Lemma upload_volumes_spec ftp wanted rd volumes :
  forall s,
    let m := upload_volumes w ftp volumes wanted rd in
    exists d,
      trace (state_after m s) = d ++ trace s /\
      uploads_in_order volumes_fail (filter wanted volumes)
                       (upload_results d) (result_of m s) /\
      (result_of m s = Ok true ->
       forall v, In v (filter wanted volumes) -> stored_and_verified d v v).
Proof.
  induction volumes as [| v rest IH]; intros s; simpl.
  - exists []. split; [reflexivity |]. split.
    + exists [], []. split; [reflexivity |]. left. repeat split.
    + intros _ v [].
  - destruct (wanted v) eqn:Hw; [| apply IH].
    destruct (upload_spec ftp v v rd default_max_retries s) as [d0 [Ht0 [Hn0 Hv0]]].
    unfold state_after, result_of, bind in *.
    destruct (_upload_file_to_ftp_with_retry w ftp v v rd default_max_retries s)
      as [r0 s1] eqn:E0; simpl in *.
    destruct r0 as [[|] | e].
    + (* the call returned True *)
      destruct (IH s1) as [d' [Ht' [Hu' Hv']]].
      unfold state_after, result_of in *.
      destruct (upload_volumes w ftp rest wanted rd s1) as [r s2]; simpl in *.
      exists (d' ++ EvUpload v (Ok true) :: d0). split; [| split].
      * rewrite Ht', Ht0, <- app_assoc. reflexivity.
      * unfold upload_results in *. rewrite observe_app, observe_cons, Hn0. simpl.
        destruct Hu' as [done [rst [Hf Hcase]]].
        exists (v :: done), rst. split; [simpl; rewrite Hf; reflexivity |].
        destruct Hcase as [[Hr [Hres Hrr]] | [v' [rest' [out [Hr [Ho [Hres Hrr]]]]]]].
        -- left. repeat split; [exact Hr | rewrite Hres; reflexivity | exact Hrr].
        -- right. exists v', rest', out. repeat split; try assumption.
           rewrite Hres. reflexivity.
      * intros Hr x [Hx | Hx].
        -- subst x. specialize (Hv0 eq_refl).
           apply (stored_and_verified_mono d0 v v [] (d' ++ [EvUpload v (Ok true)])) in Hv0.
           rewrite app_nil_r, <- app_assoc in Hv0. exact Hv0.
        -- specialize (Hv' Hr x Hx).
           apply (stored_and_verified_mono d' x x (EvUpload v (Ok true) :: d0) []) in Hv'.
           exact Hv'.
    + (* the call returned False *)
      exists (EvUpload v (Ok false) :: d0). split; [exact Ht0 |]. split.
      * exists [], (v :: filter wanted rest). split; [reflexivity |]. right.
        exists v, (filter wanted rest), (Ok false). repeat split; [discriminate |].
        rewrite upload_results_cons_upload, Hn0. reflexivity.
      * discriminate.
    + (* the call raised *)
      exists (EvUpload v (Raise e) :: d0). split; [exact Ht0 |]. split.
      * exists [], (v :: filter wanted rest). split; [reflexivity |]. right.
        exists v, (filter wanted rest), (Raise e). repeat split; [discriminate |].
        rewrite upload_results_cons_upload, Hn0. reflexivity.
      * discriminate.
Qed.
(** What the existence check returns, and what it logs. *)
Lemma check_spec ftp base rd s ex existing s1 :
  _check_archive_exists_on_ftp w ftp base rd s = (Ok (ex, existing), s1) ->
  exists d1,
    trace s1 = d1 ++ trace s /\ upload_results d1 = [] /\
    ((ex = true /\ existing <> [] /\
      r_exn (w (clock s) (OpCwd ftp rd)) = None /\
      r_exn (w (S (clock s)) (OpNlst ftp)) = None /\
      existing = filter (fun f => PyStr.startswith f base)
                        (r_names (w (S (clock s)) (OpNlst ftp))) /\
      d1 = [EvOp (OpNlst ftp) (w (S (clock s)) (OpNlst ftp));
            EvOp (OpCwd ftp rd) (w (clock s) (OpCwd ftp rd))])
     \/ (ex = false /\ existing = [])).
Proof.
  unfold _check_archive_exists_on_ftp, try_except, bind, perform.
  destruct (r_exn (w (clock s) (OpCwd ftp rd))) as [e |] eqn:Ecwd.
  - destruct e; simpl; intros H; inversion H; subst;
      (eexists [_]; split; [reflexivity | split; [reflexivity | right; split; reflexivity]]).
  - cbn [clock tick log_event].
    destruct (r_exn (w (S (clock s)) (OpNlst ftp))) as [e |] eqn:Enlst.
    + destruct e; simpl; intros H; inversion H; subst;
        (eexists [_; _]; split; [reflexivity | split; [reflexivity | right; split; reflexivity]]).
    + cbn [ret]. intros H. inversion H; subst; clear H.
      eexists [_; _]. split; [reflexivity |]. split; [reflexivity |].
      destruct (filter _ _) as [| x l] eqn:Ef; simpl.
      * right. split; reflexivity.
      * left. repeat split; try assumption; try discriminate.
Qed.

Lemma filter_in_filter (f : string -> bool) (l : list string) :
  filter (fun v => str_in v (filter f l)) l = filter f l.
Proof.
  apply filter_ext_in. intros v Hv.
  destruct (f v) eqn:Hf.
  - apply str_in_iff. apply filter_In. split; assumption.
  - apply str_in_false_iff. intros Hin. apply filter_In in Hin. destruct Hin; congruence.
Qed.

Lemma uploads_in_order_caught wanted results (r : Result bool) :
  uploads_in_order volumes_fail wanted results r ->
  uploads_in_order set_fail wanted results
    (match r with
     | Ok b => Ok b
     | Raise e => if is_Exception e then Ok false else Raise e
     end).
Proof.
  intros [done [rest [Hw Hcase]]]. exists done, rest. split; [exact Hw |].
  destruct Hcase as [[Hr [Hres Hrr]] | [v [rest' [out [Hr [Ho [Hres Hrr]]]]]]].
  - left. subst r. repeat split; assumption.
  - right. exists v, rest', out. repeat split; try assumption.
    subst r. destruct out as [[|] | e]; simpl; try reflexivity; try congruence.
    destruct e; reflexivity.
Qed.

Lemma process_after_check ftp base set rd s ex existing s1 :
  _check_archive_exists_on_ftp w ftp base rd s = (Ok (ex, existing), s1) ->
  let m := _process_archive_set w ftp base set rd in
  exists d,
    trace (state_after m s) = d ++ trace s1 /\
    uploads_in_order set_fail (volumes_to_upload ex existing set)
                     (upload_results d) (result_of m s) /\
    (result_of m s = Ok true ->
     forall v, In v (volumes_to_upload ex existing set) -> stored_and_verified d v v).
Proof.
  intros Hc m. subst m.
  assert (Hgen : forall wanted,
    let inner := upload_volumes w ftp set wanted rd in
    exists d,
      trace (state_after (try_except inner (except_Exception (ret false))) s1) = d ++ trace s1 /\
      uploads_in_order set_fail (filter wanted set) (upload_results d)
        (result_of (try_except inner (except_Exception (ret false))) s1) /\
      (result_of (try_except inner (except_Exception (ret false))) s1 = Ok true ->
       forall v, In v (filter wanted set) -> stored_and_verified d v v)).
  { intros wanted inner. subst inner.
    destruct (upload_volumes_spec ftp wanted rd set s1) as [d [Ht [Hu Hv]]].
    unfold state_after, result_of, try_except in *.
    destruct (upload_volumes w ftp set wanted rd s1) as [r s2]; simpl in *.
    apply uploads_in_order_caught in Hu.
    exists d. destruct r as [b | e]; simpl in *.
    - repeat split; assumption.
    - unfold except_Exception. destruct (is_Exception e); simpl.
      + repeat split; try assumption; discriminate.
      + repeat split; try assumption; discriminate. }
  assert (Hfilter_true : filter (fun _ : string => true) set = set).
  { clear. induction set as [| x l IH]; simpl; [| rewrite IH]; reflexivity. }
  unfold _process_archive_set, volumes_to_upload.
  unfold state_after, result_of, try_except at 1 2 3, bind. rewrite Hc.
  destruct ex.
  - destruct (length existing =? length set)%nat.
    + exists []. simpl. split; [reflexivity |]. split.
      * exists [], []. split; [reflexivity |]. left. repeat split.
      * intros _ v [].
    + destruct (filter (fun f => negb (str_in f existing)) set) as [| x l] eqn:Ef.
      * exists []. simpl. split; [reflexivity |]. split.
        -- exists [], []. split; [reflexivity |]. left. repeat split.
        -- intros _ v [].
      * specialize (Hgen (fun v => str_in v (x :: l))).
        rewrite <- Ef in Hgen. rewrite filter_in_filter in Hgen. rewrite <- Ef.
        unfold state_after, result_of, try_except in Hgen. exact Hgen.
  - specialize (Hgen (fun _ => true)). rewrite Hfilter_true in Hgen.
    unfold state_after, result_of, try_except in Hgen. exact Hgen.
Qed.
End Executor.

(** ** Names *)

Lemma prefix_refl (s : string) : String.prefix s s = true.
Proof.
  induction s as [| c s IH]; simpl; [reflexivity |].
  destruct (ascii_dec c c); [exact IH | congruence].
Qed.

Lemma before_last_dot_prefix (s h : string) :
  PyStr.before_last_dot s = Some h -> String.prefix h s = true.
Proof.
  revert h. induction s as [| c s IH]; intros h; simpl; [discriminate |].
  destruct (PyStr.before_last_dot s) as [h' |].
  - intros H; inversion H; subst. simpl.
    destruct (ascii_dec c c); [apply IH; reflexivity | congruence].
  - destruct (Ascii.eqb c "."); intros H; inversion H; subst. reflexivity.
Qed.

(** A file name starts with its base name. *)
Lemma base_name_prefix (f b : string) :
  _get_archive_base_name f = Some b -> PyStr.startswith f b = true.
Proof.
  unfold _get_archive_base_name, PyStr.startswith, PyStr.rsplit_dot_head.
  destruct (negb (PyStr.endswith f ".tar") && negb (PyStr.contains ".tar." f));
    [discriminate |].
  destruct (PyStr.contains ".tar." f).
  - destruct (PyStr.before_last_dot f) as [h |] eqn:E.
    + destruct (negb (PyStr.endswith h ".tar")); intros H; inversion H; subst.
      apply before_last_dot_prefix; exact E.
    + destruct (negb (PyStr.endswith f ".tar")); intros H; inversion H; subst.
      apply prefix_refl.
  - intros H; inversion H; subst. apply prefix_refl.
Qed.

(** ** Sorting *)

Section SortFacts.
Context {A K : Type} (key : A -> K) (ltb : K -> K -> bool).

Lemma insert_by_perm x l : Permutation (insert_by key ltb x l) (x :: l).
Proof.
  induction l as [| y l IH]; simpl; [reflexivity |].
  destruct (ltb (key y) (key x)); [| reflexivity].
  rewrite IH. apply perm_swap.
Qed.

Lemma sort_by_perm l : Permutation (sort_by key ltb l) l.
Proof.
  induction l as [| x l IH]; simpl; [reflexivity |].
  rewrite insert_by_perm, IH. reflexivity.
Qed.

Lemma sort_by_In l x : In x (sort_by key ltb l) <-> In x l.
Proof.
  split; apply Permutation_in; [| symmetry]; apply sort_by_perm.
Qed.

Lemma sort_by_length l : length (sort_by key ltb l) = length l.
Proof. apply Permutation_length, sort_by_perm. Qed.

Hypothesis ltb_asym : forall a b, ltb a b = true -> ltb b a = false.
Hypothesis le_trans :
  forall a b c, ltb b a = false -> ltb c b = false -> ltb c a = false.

+++

## What to do
Take the listing from its first line to the line containing "destruct (upload_spec ftp". Reproduce those lines exactly and nothing else.

## Answer below
Lemma upload_volumes_spec ftp wanted rd volumes :
  forall s,
    let m := upload_volumes w ftp volumes wanted rd in
    exists d,
      trace (state_after m s) = d ++ trace s /\
      uploads_in_order volumes_fail (filter wanted volumes)
                       (upload_results d) (result_of m s) /\
      (result_of m s = Ok true ->
       forall v, In v (filter wanted volumes) -> stored_and_verified d v v).
Proof.
  induction volumes as [| v rest IH]; intros s; simpl.
  - exists []. split; [reflexivity |]. split.
    + exists [], []. split; [reflexivity |]. left. repeat split.
    + intros _ v [].
  - destruct (wanted v) eqn:Hw; [| apply IH].
    destruct (upload_spec ftp v v rd default_max_retries s) as [d0 [Ht0 [Hn0 Hv0]]].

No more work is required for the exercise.